=== Begin Enclosure ===

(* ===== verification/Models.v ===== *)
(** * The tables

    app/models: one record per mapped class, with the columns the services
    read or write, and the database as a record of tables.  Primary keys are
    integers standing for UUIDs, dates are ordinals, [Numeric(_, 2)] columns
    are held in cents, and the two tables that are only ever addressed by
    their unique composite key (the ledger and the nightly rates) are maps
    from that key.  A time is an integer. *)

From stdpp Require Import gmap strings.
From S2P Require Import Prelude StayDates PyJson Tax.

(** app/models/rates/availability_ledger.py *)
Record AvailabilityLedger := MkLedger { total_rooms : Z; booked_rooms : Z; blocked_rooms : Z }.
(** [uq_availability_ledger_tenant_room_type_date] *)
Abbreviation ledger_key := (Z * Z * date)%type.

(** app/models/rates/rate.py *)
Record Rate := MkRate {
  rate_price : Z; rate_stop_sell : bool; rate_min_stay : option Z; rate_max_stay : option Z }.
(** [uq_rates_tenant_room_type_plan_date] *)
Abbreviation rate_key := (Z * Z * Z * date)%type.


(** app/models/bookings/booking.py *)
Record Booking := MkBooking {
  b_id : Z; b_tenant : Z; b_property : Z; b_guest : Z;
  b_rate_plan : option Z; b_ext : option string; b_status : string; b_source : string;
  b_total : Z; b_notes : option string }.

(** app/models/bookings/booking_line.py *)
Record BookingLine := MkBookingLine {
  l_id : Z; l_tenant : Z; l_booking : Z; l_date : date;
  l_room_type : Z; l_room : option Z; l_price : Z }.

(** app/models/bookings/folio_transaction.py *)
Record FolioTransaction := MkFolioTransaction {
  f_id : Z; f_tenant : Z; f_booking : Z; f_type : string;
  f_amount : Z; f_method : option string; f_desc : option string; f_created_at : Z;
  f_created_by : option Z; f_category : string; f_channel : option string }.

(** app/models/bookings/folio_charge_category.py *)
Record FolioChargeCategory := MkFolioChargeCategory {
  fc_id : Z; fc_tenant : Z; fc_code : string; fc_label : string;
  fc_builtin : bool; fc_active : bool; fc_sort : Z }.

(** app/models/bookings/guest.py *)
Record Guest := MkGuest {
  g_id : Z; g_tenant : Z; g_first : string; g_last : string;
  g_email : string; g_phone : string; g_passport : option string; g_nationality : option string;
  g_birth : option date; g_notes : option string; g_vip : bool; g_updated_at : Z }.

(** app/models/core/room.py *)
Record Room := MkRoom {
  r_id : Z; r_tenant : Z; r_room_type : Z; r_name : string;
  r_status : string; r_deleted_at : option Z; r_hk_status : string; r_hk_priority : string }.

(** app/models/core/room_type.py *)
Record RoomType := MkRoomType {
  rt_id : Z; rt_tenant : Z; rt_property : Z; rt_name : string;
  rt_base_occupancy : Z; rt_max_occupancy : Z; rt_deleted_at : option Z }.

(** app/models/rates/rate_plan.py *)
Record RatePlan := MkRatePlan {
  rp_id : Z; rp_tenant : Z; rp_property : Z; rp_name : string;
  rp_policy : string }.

=== End Enclosure ===
=== Begin Enclosure ===

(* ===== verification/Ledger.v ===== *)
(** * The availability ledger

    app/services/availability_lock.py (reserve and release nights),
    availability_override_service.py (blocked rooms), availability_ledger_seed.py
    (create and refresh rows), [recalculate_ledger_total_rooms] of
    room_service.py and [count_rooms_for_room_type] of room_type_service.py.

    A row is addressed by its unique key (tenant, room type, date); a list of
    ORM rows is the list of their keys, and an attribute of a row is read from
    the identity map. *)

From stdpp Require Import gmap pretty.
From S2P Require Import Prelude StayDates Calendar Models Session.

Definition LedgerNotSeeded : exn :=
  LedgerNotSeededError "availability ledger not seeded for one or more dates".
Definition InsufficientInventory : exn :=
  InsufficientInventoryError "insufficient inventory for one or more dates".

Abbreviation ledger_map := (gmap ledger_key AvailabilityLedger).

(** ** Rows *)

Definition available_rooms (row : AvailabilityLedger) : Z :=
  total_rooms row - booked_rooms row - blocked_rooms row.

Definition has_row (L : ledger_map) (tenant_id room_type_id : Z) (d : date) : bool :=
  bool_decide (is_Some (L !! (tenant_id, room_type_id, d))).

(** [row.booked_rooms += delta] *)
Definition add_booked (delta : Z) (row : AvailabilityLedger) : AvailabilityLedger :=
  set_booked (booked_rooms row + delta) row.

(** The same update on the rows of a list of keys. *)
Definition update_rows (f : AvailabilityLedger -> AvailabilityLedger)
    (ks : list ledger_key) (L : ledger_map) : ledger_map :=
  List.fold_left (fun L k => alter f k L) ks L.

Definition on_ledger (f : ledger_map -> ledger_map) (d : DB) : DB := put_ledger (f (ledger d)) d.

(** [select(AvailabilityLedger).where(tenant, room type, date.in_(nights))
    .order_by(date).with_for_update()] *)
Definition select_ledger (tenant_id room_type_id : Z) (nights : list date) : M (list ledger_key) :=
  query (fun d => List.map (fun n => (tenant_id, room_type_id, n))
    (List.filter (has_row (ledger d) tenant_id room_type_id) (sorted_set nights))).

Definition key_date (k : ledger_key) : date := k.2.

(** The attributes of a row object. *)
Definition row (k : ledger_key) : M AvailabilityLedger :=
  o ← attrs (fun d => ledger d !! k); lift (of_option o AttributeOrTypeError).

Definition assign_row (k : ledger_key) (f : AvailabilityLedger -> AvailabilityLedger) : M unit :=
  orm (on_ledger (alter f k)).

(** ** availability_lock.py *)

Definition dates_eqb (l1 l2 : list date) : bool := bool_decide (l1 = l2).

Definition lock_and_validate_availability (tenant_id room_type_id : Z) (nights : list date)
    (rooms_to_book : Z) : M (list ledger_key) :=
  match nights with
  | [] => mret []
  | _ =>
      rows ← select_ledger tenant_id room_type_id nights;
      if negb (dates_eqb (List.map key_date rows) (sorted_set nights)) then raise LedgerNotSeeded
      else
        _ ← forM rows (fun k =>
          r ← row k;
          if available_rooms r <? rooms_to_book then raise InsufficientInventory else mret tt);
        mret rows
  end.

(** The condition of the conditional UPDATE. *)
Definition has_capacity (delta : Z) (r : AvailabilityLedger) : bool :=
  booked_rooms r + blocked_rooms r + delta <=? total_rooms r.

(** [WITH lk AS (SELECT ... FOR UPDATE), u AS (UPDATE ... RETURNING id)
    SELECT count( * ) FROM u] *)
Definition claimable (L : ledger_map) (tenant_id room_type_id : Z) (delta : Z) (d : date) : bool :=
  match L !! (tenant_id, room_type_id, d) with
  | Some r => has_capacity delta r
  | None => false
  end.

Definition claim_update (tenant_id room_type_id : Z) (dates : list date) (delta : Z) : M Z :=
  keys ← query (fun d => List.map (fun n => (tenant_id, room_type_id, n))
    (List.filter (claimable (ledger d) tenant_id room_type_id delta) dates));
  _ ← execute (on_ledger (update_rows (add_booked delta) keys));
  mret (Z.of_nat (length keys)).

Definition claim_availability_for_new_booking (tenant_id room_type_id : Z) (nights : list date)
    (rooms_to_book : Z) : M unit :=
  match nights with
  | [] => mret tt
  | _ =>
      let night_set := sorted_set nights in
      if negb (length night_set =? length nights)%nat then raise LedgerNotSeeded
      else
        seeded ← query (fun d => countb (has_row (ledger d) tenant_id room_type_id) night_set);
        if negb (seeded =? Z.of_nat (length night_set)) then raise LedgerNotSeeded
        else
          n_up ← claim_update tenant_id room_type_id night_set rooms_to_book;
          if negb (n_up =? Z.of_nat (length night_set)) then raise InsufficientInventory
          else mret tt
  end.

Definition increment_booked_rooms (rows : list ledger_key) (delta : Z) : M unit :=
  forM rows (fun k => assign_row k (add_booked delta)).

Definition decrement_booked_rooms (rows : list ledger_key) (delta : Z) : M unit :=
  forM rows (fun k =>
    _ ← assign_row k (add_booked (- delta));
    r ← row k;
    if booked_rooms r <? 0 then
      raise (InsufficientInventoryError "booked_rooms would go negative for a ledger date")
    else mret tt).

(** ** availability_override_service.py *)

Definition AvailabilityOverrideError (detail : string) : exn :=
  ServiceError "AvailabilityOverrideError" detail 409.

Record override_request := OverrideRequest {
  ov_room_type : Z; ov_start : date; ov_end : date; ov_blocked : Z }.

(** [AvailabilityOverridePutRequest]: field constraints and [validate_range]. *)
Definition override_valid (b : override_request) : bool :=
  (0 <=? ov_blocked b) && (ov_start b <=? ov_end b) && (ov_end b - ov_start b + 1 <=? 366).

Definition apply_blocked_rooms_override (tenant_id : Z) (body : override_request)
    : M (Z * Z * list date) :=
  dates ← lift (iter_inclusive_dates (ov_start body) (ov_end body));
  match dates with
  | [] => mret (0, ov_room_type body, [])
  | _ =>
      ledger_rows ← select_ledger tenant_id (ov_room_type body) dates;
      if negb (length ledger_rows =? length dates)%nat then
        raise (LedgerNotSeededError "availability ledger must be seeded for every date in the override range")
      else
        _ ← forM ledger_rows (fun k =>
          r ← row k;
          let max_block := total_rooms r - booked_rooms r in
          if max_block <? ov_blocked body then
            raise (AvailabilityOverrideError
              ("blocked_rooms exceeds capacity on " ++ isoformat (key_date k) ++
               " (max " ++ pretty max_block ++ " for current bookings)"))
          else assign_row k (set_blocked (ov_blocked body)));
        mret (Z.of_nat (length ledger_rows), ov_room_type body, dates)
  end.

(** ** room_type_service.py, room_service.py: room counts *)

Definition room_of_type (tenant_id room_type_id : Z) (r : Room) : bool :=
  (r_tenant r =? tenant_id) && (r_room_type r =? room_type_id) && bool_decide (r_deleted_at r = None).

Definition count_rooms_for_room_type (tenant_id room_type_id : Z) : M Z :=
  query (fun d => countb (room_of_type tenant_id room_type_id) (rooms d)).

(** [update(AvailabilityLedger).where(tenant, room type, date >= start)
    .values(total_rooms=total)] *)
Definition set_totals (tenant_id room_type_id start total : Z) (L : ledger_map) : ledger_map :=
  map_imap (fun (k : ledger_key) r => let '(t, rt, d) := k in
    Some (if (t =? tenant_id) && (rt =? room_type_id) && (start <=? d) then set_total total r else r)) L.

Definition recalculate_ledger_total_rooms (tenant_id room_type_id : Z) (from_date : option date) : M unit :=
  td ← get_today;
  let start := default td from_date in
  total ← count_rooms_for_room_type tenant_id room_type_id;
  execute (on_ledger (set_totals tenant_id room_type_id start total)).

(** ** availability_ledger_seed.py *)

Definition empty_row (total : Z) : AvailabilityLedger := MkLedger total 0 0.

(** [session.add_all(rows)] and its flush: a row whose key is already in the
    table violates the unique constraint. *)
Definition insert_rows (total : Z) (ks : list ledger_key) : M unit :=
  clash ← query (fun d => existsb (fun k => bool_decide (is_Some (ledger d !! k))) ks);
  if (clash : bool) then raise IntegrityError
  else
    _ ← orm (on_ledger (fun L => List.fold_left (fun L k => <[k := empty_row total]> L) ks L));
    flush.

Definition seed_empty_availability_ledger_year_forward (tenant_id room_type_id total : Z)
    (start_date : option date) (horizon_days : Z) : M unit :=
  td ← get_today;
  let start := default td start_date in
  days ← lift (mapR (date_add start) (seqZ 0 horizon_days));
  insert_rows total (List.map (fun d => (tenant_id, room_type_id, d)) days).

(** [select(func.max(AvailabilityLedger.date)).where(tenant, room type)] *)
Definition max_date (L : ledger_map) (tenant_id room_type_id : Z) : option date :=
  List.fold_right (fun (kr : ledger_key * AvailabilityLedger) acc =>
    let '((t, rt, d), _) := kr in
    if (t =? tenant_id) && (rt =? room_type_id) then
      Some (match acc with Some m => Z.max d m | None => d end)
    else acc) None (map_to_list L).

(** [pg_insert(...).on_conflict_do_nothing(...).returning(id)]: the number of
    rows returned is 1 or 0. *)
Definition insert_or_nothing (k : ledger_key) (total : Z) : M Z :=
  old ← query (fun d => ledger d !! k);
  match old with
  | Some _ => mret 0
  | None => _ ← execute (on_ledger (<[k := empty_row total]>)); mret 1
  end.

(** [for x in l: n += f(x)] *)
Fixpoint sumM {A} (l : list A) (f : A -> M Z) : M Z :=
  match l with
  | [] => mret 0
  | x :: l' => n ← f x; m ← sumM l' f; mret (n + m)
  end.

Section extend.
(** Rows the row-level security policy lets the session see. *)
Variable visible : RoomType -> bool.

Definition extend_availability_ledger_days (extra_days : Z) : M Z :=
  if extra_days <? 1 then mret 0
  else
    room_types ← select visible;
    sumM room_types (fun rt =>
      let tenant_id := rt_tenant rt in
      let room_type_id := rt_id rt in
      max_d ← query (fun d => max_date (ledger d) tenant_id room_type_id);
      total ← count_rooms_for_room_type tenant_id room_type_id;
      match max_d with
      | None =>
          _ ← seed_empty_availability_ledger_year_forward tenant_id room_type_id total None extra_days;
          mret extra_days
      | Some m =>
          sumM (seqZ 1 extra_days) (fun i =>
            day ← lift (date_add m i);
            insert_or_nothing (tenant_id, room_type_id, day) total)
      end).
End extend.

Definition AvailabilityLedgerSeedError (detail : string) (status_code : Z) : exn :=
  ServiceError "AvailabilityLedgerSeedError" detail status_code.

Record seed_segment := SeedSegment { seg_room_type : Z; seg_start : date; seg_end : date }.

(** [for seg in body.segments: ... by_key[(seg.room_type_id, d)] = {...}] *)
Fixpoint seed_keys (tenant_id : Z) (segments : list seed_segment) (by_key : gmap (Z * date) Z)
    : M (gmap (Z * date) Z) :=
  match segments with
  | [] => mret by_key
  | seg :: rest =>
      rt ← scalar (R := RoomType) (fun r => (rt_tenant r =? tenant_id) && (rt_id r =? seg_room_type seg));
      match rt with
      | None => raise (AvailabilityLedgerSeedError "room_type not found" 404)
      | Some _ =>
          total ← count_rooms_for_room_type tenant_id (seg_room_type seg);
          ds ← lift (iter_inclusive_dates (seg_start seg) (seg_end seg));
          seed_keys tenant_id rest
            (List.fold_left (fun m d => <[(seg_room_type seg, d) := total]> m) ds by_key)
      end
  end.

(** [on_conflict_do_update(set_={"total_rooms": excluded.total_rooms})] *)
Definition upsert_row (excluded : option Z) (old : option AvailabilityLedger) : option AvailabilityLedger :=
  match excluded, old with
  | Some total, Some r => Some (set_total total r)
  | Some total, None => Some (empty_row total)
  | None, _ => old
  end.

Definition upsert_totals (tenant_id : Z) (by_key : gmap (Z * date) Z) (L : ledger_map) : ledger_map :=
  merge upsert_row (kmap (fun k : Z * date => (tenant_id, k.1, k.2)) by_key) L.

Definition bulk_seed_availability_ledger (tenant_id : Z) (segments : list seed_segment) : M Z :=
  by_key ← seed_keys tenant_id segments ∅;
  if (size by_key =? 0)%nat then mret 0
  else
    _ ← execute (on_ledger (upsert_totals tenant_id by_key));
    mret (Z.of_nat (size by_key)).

=== End Enclosure ===
=== Begin Enclosure ===

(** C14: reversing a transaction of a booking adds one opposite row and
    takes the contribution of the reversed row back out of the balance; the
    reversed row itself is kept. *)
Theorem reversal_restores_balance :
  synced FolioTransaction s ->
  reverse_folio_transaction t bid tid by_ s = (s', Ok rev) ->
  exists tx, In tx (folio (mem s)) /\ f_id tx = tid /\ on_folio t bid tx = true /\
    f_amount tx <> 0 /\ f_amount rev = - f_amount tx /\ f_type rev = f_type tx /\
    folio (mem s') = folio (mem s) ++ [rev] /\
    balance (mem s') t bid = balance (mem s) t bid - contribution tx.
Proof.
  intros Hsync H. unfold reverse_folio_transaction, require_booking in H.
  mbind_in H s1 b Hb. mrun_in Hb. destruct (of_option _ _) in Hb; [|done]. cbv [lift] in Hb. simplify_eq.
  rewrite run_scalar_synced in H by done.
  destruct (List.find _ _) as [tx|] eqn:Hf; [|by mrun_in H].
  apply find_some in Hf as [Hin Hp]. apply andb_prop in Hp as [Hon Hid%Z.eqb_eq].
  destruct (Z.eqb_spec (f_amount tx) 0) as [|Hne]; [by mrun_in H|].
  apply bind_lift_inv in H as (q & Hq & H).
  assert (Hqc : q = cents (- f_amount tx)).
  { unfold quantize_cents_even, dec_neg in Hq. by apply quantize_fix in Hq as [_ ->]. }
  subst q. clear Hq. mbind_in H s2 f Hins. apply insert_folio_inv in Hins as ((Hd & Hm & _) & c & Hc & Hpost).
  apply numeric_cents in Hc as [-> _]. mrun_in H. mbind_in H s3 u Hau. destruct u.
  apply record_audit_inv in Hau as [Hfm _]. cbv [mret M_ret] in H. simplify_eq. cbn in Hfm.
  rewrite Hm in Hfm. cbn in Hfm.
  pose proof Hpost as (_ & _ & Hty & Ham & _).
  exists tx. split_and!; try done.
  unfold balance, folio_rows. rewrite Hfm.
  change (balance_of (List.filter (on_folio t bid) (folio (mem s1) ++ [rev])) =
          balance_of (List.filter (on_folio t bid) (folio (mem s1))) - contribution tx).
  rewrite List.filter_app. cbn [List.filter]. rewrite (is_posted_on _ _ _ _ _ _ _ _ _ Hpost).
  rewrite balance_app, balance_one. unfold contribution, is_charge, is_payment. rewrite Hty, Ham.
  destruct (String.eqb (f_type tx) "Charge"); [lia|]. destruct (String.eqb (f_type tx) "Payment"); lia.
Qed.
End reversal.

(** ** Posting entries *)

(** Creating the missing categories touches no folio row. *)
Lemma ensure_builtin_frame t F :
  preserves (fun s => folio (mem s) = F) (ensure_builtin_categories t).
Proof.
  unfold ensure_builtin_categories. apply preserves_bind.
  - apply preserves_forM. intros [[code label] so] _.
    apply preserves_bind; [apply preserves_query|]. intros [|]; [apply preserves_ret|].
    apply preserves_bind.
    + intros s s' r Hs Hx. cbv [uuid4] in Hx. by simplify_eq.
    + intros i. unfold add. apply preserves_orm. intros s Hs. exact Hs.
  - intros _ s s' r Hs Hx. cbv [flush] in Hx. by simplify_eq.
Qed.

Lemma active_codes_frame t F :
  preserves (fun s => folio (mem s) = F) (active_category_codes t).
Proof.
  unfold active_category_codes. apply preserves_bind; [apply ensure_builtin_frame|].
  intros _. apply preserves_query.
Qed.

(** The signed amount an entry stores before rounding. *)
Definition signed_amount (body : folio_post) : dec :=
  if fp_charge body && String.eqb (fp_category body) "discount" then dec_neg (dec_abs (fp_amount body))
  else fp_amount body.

=== End Enclosure ===

● **The problem**: Look above for the line with "f_amount tx <>"; retype exactly that line, every line after it up to the line with "destruct (List.find _", and that line too, nothing else.

● **Answer below**:
    f_amount tx <> 0 /\ f_amount rev = - f_amount tx /\ f_type rev = f_type tx /\
    folio (mem s') = folio (mem s) ++ [rev] /\
    balance (mem s') t bid = balance (mem s) t bid - contribution tx.
Proof.
  intros Hsync H. unfold reverse_folio_transaction, require_booking in H.
  mbind_in H s1 b Hb. mrun_in Hb. destruct (of_option _ _) in Hb; [|done]. cbv [lift] in Hb. simplify_eq.
  rewrite run_scalar_synced in H by done.
  destruct (List.find _ _) as [tx|] eqn:Hf; [|by mrun_in H].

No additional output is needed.